* Activity: The entries below should be transcribed exactly, every one of them.

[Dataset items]
Lemma included_bound st :
  invariant st →
  (List.length (includedObjectFiles st) ≤ List.length objectFiles)%nat.
Proof.
  intros [_ Hinc Hnd]. apply submseteq_length, NoDup_submseteq; [done|].
  intros f Hf. by apply Hinc.
Qed.

Lemma pass_grows st :
  loopAgain (pass getSymbols objectFiles st) = true →
  (List.length (includedObjectFiles st)
   < List.length (includedObjectFiles (pass getSymbols objectFiles st)))%nat.
Proof.
  unfold pass. intros Hflag.
  by destruct (scan_progress objectFiles
                 (mkLinkState false (includedObjectFiles st) (unresolvedSymbols st)))
    as (_ & Hgrow & _); destruct (Hgrow Hflag).
Qed.

Lemma pass_quiet st :
  loopAgain (pass getSymbols objectFiles st) = false →
  includedObjectFiles (pass getSymbols objectFiles st) = includedObjectFiles st
  ∧ unresolvedSymbols (pass getSymbols objectFiles st) = unresolvedSymbols st
  ∧ settled (pass getSymbols objectFiles st).
Proof.
  unfold pass. intros Hflag. destruct (scan_quiet _ _ Hflag) as [-> Hsettled].
  split_and!; done.
Qed.

Lemma rounds_count (k : nat) :
  (∀ j, (1 ≤ j ≤ k)%nat → loopAgain (rounds getSymbols j objectFiles entrySymbols) = true) →
  (k ≤ List.length
         (includedObjectFiles (rounds getSymbols k objectFiles entrySymbols)))%nat.
Proof.
  induction k as [|k IH]; intros Hflags; [lia|].
  specialize (IH ltac:(intros; apply Hflags; lia)).
  pose proof (pass_grows (rounds getSymbols k objectFiles entrySymbols)) as Hgrow.
  rewrite <- rounds_S in Hgrow. specialize (Hgrow (Hflags (S k) ltac:(lia))).
  lia.
Qed.

Lemma first_quiet_round :
  ∃ n, (1 ≤ n ≤ S (List.length objectFiles))%nat
       ∧ loopAgain (rounds getSymbols n objectFiles entrySymbols) = false
       ∧ ∀ j, (j < n)%nat →
              loopAgain (rounds getSymbols j objectFiles entrySymbols) = true.
Proof.
  assert (∀ k,
    (∀ j, (j ≤ k)%nat →
          loopAgain (rounds getSymbols j objectFiles entrySymbols) = true)
    ∨ ∃ n, (1 ≤ n ≤ k)%nat
           ∧ loopAgain (rounds getSymbols n objectFiles entrySymbols) = false
           ∧ ∀ j, (j < n)%nat →
                  loopAgain (rounds getSymbols j objectFiles entrySymbols) = true)
    as Hsearch.
  { induction k as [|k [Hall|(n & Hn & Hquiet & Hbefore)]].
    - left. intros j Hj. by replace j with 0 by lia.
    - destruct (loopAgain (rounds getSymbols (S k) objectFiles entrySymbols)) eqn:E.
      + left. intros j Hj. destruct (decide (j = S k)) as [->|]; [done|].
        apply Hall. lia.
      + right. exists (S k). split_and!; [lia|lia|done|].
        intros j Hj. apply Hall. lia.
    - right. exists n. split_and!; [lia|lia|done..]. }
  destruct (Hsearch (S (List.length objectFiles)))
    as [Hall|(n & Hn & Hquiet & Hbefore)]; [|by exists n].
  pose proof (rounds_count (S (List.length objectFiles))
                ltac:(intros; apply Hall; lia)).
  pose proof (included_bound _
                (rounds_invariant (S (List.length objectFiles)))). lia.
Qed.

Lemma resolve_rounds (m fuel k : nat) :
  loopAgain (rounds getSymbols (k + m) objectFiles entrySymbols) = false →
  (∀ j, (k ≤ j < k + m)%nat →
        loopAgain (rounds getSymbols j objectFiles entrySymbols) = true) →
  (m < fuel)%nat →
  resolve getSymbols fuel objectFiles
    (rounds getSymbols k objectFiles entrySymbols)
  = Some (rounds getSymbols (k + m) objectFiles entrySymbols).
Proof.
  revert fuel k. induction m as [|m IH]; intros fuel k Hquiet Hbefore Hfuel;
    (destruct fuel as [|fuel]; [lia|]); cbn [resolve].
  - rewrite Nat.add_0_r in *. by rewrite Hquiet.
  - rewrite Hbefore by lia. rewrite <- rounds_S.
    replace (k + S m) with (S k + m) in * by lia.
    apply IH; [done| |lia]. intros j Hj. apply Hbefore. lia.
Qed.

Lemma resolve_running (fuel k : nat) :
  (∀ j, (k ≤ j < k + fuel)%nat →
        loopAgain (rounds getSymbols j objectFiles entrySymbols) = true) →
  resolve getSymbols fuel objectFiles
    (rounds getSymbols k objectFiles entrySymbols) = None.
Proof.
  revert k. induction fuel as [|fuel IH]; intros k Hbefore; [done|].
  cbn [resolve]. rewrite Hbefore by lia. rewrite <- rounds_S.
  apply IH. intros j Hj. apply Hbefore. lia.
Qed.


Lemma unrelated_out st objectFile :
  invariant st →
  unrelated getSymbols objectFiles entrySymbols objectFile →
  objectFile ∉ includedObjectFiles st.
Proof.
  intros [_ Hinc _] Hun Hin.
  destruct (Hinc _ Hin) as (_ & symbol & Hneeded & Hdef).
  by apply (Hun symbol).
Qed.

(** *** A file that defines an entry symbol and a file it refers to *)

Section Scenario.
Variables A B main helper : string.
Hypothesis main_entry : main ∈ entrySymbols.
Hypothesis A_defines : main ∈ defined (getSymbols A).
Hypothesis A_refers : helper ∈ undefined (getSymbols A).
Hypothesis B_defines : helper ∈ defined (getSymbols B).
Hypothesis B_not_main : main ∉ defined (getSymbols B).
Hypothesis others_unrelated :
  ∀ objectFile, objectFile ∈ objectFiles →
    objectFile = A ∨ objectFile = B
    ∨ unrelated getSymbols objectFiles entrySymbols objectFile.

#[local] Abbreviation on_track := (Linker.on_track A B main helper).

* Answer box:
Lemma included_bound st :
  invariant st →
  (List.length (includedObjectFiles st) ≤ List.length objectFiles)%nat.
Proof.
  intros [_ Hinc Hnd]. apply submseteq_length, NoDup_submseteq; [done|].
  intros f Hf. by apply Hinc.
Qed.

Lemma pass_grows st :
  loopAgain (pass getSymbols objectFiles st) = true →
  (List.length (includedObjectFiles st)
   < List.length (includedObjectFiles (pass getSymbols objectFiles st)))%nat.
Proof.
  unfold pass. intros Hflag.
  by destruct (scan_progress objectFiles
                 (mkLinkState false (includedObjectFiles st) (unresolvedSymbols st)))
    as (_ & Hgrow & _); destruct (Hgrow Hflag).
Qed.

Lemma pass_quiet st :
  loopAgain (pass getSymbols objectFiles st) = false →
  includedObjectFiles (pass getSymbols objectFiles st) = includedObjectFiles st
  ∧ unresolvedSymbols (pass getSymbols objectFiles st) = unresolvedSymbols st
  ∧ settled (pass getSymbols objectFiles st).
Proof.
  unfold pass. intros Hflag. destruct (scan_quiet _ _ Hflag) as [-> Hsettled].
  split_and!; done.
Qed.

Lemma rounds_count (k : nat) :
  (∀ j, (1 ≤ j ≤ k)%nat → loopAgain (rounds getSymbols j objectFiles entrySymbols) = true) →
  (k ≤ List.length
         (includedObjectFiles (rounds getSymbols k objectFiles entrySymbols)))%nat.
Proof.
  induction k as [|k IH]; intros Hflags; [lia|].
  specialize (IH ltac:(intros; apply Hflags; lia)).
  pose proof (pass_grows (rounds getSymbols k objectFiles entrySymbols)) as Hgrow.
  rewrite <- rounds_S in Hgrow. specialize (Hgrow (Hflags (S k) ltac:(lia))).
  lia.
Qed.

Lemma first_quiet_round :
  ∃ n, (1 ≤ n ≤ S (List.length objectFiles))%nat
       ∧ loopAgain (rounds getSymbols n objectFiles entrySymbols) = false
       ∧ ∀ j, (j < n)%nat →
              loopAgain (rounds getSymbols j objectFiles entrySymbols) = true.
Proof.
  assert (∀ k,
    (∀ j, (j ≤ k)%nat →
          loopAgain (rounds getSymbols j objectFiles entrySymbols) = true)
    ∨ ∃ n, (1 ≤ n ≤ k)%nat
           ∧ loopAgain (rounds getSymbols n objectFiles entrySymbols) = false
           ∧ ∀ j, (j < n)%nat →
                  loopAgain (rounds getSymbols j objectFiles entrySymbols) = true)
    as Hsearch.
  { induction k as [|k [Hall|(n & Hn & Hquiet & Hbefore)]].
    - left. intros j Hj. by replace j with 0 by lia.
    - destruct (loopAgain (rounds getSymbols (S k) objectFiles entrySymbols)) eqn:E.
      + left. intros j Hj. destruct (decide (j = S k)) as [->|]; [done|].
        apply Hall. lia.
      + right. exists (S k). split_and!; [lia|lia|done|].
        intros j Hj. apply Hall. lia.
    - right. exists n. split_and!; [lia|lia|done..]. }
  destruct (Hsearch (S (List.length objectFiles)))
    as [Hall|(n & Hn & Hquiet & Hbefore)]; [|by exists n].
  pose proof (rounds_count (S (List.length objectFiles))
                ltac:(intros; apply Hall; lia)).
  pose proof (included_bound _
                (rounds_invariant (S (List.length objectFiles)))). lia.
Qed.

Lemma resolve_rounds (m fuel k : nat) :
  loopAgain (rounds getSymbols (k + m) objectFiles entrySymbols) = false →
  (∀ j, (k ≤ j < k + m)%nat →
        loopAgain (rounds getSymbols j objectFiles entrySymbols) = true) →
  (m < fuel)%nat →
  resolve getSymbols fuel objectFiles
    (rounds getSymbols k objectFiles entrySymbols)
  = Some (rounds getSymbols (k + m) objectFiles entrySymbols).
Proof.
  revert fuel k. induction m as [|m IH]; intros fuel k Hquiet Hbefore Hfuel;
    (destruct fuel as [|fuel]; [lia|]); cbn [resolve].
  - rewrite Nat.add_0_r in *. by rewrite Hquiet.
  - rewrite Hbefore by lia. rewrite <- rounds_S.
    replace (k + S m) with (S k + m) in * by lia.
    apply IH; [done| |lia]. intros j Hj. apply Hbefore. lia.
Qed.

Lemma resolve_running (fuel k : nat) :
  (∀ j, (k ≤ j < k + fuel)%nat →
        loopAgain (rounds getSymbols j objectFiles entrySymbols) = true) →
  resolve getSymbols fuel objectFiles
    (rounds getSymbols k objectFiles entrySymbols) = None.
Proof.
  revert k. induction fuel as [|fuel IH]; intros k Hbefore; [done|].
  cbn [resolve]. rewrite Hbefore by lia. rewrite <- rounds_S.
  apply IH. intros j Hj. apply Hbefore. lia.
Qed.


Lemma unrelated_out st objectFile :
  invariant st →
  unrelated getSymbols objectFiles entrySymbols objectFile →
  objectFile ∉ includedObjectFiles st.
Proof.
  intros [_ Hinc _] Hun Hin.
  destruct (Hinc _ Hin) as (_ & symbol & Hneeded & Hdef).
  by apply (Hun symbol).
Qed.

(** *** A file that defines an entry symbol and a file it refers to *)

Section Scenario.
Variables A B main helper : string.
Hypothesis main_entry : main ∈ entrySymbols.
Hypothesis A_defines : main ∈ defined (getSymbols A).
Hypothesis A_refers : helper ∈ undefined (getSymbols A).
Hypothesis B_defines : helper ∈ defined (getSymbols B).
Hypothesis B_not_main : main ∉ defined (getSymbols B).
Hypothesis others_unrelated :
  ∀ objectFile, objectFile ∈ objectFiles →
    objectFile = A ∨ objectFile = B
    ∨ unrelated getSymbols objectFiles entrySymbols objectFile.

#[local] Abbreviation on_track := (Linker.on_track A B main helper).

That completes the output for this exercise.